Abstract:
UNASSIGNED: Mutations in the DYNC1H1 gene have been linked to multiple neurologic syndromes with a multitude of clinical manifestations, both ocular and non-ocular. Previous case reports have outlined various ocular phenotypes, including cataracts of congenital onset, infantile onset, and adult onset with lack of further ophthalmologic detail.
UNASSIGNED: Our case report outlines, in more detail, a 24-month-old male with a heterozygous mutation in the DYNC1H1 gene who developed a white, intumescent cataract in his left eye and a posterior subcapsular cataract in his right eye with evidence of progressive axial myopia.
UNASSIGNED: Based on the findings outlined in our case we suggest eye exams at regular intervals during early childhood in patients with DYNC1H1 mutations to screen for amblyogenic ocular pathology and potential rapidly developing cataracts.
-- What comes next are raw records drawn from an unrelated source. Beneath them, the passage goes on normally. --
(** * h5ncml: NcML generation from HDF5 metadata

    A shallow embedding of [h5ncml/h5ncml.py] and the properties of its
    four functions: the datatype translator [ncml_dtype], the
    dimension-scale classifier [is_dimscale], the attribute serializer
    [do_attributes] and the tree walker [objinfo] / [h5toncml].

    Python exceptions are values of [exn]; the XML elements that lxml
    mutates in place live in a store of numbered nodes, and the module
    level dictionary [grp_node] maps absolute HDF5 paths to node numbers.
    What h5py, numpy, os and urllib compute is taken from a [host]. *)

From Stdlib Require Import ZArith NArith Ascii String DecimalString.
From stdpp Require Import gmap strings list fin_maps.

Local Open Scope string_scope.
Local Open Scope Z_scope.

(** ** Python exceptions raised by the module *)

Inductive exn : Type :=
| TypeError (msg : string)
| NotImplementedError (msg : string)
| ValueError (msg : string)
| KeyError (key : string)
| IndexError (msg : string)
| RuntimeError (msg : string)
| AttributeError (msg : string)
| UnicodeDecodeError
| OSError (msg : string).

Inductive result (A : Type) : Type :=
| Ok (a : A)
| Raise (e : exn).
Arguments Ok {A} a.
Arguments Raise {A} e.

Definition is_ok {A} (r : result A) : bool :=
  match r with Ok _ => true | Raise _ => false end.

#[export] Instance result_ret : MRet result := λ A a, Ok a.
#[export] Instance result_bind : MBind result := λ A B k r,
  match r with Ok a => k a | Raise e => Raise e end.

(** ** HDF5 datatypes (the part of [h5py.h5t.TypeID] the module reads) *)

Module h5t.
(** Type class codes, as h5py exports them from [H5T_class_t]. *)
Definition INTEGER : Z := 0.
Definition FLOAT : Z := 1.
Definition TIME : Z := 2.
Definition STRING : Z := 3.
Definition BITFIELD : Z := 4.
Definition OPAQUE : Z := 5.
Definition COMPOUND : Z := 6.
Definition REFERENCE : Z := 7.
Definition ENUM : Z := 8.
Definition VLEN : Z := 9.
Definition ARRAY : Z := 10.
(** Sign codes of [H5T_sign_t]. *)
Definition SGN_NONE : Z := 0.
Definition SGN_2 : Z := 1.
End h5t.

Record TypeID : Type := mkTypeID {
  get_class : Z;
  get_size : Z;
  get_sign : Z
}.

(** [str] of a Python integer. *)
Definition str_int (z : Z) : string := NilZero.string_of_int (Z.to_int z).

(** [str] of a non-negative extent. *)
Definition str_N (n : N) : string := str_int (Z.of_N n).

(** The two literal dictionaries of [ncml_dtype], subscripted with
    [tobj.get_size()]; a missing key raises [KeyError]. *)
Definition int_size_table (size : Z) : result string :=
  if size =? 1 then Ok "byte"
  else if size =? 2 then Ok "short"
  else if size =? 4 then Ok "int"
  else if size =? 8 then Ok "long"
  else Raise (KeyError (str_int size)).

Definition float_size_table (size : Z) : result string :=
  if size =? 4 then Ok "float"
  else if size =? 8 then Ok "double"
  else Raise (KeyError (str_int size)).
UNASSIGNED: Our case report outlines, in more detail, a 24-month-old male with a heterozygous mutation in the DYNC1H1 gene who developed a white, intumescent cataract in his left eye and a posterior subcapsular cataract in his right eye with evidence of progressive axial myopia.
UNASSIGNED: Based on the findings outlined in our case we suggest eye exams at regular intervals during early childhood in patients with DYNC1H1 mutations to screen for amblyogenic ocular pathology and potential rapidly developing cataracts.
摘要:
未经证实:DYNC1H1基因突变与多种临床表现的多种神经综合征有关,眼睛和非眼睛。以前的病例报告概述了各种眼部表型,包括先天性白内障,婴儿发作,和成人发病,缺乏进一步的眼科细节。
未经评估:我们的病例报告概述,更详细地说,一名24个月大的男性,在DYNC1H1基因中出现杂合突变,左眼膨胀型白内障和右眼后囊下白内障,有进行性轴性近视的证据。
UNASSIGNED:根据我们病例中概述的发现,我们建议在DYNC1H1突变患者的儿童早期定期进行眼科检查,以筛查弱性眼部病理和潜在的快速发展的白内障。
未经评估:我们的病例报告概述,更详细地说,一名24个月大的男性,在DYNC1H1基因中出现杂合突变,左眼膨胀型白内障和右眼后囊下白内障,有进行性轴性近视的证据。
UNASSIGNED:根据我们病例中概述的发现,我们建议在DYNC1H1突变患者的儿童早期定期进行眼科检查,以筛查弱性眼部病理和潜在的快速发展的白内障。